Stored data entries:
· · · · ·

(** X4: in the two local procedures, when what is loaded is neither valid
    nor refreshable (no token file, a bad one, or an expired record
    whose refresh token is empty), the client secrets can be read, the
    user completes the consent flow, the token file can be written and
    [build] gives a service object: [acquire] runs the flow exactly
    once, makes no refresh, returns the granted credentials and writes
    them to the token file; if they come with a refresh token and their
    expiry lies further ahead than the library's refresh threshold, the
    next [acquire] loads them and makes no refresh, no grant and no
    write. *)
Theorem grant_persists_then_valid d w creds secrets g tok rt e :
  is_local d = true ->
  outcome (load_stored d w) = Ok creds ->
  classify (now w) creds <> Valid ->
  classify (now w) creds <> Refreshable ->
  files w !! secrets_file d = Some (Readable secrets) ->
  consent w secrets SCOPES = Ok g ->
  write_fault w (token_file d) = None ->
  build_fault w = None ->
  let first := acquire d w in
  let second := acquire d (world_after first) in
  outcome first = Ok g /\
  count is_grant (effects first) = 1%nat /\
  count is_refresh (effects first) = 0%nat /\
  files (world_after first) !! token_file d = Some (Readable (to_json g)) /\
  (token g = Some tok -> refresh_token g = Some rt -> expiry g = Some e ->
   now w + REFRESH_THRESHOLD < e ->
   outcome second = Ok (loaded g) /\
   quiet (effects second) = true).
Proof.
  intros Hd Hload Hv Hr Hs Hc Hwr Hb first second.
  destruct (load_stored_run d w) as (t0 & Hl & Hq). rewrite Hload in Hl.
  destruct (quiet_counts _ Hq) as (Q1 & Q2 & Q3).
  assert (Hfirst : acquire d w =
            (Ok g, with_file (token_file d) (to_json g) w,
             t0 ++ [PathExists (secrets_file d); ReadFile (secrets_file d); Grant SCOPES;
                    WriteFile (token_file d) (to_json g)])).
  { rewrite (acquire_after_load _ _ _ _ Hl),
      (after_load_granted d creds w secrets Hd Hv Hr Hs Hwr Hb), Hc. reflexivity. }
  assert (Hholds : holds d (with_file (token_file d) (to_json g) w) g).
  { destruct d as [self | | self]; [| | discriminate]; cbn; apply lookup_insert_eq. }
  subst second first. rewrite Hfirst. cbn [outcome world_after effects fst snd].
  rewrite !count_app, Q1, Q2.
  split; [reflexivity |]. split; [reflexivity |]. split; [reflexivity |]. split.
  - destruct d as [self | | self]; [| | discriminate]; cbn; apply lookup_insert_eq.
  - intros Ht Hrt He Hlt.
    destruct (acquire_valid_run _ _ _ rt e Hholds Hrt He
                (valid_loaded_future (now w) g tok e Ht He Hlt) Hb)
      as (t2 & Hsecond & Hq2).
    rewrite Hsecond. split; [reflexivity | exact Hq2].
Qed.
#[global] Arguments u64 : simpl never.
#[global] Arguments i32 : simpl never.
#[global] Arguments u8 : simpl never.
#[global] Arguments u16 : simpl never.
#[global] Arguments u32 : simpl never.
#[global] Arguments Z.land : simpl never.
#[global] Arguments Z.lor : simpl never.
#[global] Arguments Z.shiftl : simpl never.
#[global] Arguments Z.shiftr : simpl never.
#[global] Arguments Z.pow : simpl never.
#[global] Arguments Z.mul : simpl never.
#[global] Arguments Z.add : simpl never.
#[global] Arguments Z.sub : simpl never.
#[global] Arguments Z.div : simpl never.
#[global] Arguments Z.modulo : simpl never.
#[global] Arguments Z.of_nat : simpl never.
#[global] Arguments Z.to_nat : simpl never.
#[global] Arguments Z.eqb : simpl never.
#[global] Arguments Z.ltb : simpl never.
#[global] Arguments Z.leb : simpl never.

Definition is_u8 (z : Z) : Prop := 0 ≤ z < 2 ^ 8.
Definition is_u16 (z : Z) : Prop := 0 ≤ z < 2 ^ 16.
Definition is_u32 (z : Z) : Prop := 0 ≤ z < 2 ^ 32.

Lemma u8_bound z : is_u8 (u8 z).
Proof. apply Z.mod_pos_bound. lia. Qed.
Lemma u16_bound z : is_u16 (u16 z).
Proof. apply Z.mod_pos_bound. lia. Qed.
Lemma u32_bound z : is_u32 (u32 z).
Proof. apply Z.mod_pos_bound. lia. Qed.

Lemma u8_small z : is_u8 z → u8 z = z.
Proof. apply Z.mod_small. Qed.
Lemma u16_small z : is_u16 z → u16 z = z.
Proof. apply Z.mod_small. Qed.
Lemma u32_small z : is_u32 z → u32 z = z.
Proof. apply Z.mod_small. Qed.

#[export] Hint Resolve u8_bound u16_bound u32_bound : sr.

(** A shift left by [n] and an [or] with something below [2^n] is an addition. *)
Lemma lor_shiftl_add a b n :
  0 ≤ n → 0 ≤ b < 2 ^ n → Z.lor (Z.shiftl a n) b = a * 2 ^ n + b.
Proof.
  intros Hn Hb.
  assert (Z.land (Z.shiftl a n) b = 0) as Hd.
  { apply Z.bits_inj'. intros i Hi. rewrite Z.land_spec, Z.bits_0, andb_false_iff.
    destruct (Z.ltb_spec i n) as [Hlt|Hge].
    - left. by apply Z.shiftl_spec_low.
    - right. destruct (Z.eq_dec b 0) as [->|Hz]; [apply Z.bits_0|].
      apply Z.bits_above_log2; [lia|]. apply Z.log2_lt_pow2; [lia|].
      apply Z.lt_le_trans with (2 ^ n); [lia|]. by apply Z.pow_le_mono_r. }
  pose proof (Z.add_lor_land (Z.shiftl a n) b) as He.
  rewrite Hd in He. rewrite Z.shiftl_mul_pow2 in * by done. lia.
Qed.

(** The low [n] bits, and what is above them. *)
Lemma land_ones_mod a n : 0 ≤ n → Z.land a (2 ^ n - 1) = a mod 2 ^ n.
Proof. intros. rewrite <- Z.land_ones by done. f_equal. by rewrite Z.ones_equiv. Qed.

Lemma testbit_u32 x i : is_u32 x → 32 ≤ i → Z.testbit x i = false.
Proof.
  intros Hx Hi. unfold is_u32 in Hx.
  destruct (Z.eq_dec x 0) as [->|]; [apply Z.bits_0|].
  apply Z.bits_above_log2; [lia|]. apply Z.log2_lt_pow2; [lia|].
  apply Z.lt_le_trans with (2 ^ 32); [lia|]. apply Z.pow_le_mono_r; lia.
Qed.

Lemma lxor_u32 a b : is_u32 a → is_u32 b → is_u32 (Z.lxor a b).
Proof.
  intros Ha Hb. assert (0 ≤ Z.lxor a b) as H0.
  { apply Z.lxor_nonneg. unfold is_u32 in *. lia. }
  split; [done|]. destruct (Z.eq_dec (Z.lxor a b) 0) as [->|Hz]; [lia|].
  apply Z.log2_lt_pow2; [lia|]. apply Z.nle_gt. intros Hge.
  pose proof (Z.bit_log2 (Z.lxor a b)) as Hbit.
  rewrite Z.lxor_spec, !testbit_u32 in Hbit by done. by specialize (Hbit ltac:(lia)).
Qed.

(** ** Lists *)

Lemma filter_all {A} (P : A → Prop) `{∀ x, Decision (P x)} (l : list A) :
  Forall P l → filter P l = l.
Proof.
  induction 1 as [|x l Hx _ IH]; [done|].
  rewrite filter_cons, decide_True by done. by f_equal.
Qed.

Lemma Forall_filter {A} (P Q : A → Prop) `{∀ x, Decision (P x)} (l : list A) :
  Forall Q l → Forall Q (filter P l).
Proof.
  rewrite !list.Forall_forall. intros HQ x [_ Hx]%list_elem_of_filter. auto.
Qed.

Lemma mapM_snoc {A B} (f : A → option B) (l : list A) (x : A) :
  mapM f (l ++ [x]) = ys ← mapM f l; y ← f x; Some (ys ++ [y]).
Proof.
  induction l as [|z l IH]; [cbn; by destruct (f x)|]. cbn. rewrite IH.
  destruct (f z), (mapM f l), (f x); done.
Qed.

· · · · ·

## Problem requirements:
Please find all lines of the entries that hold the string "Hload" and copy them.

## Exercise solution:
  intros Hd Hload Hv Hr Hs Hc Hwr Hb first second.
  destruct (load_stored_run d w) as (t0 & Hl & Hq). rewrite Hload in Hl.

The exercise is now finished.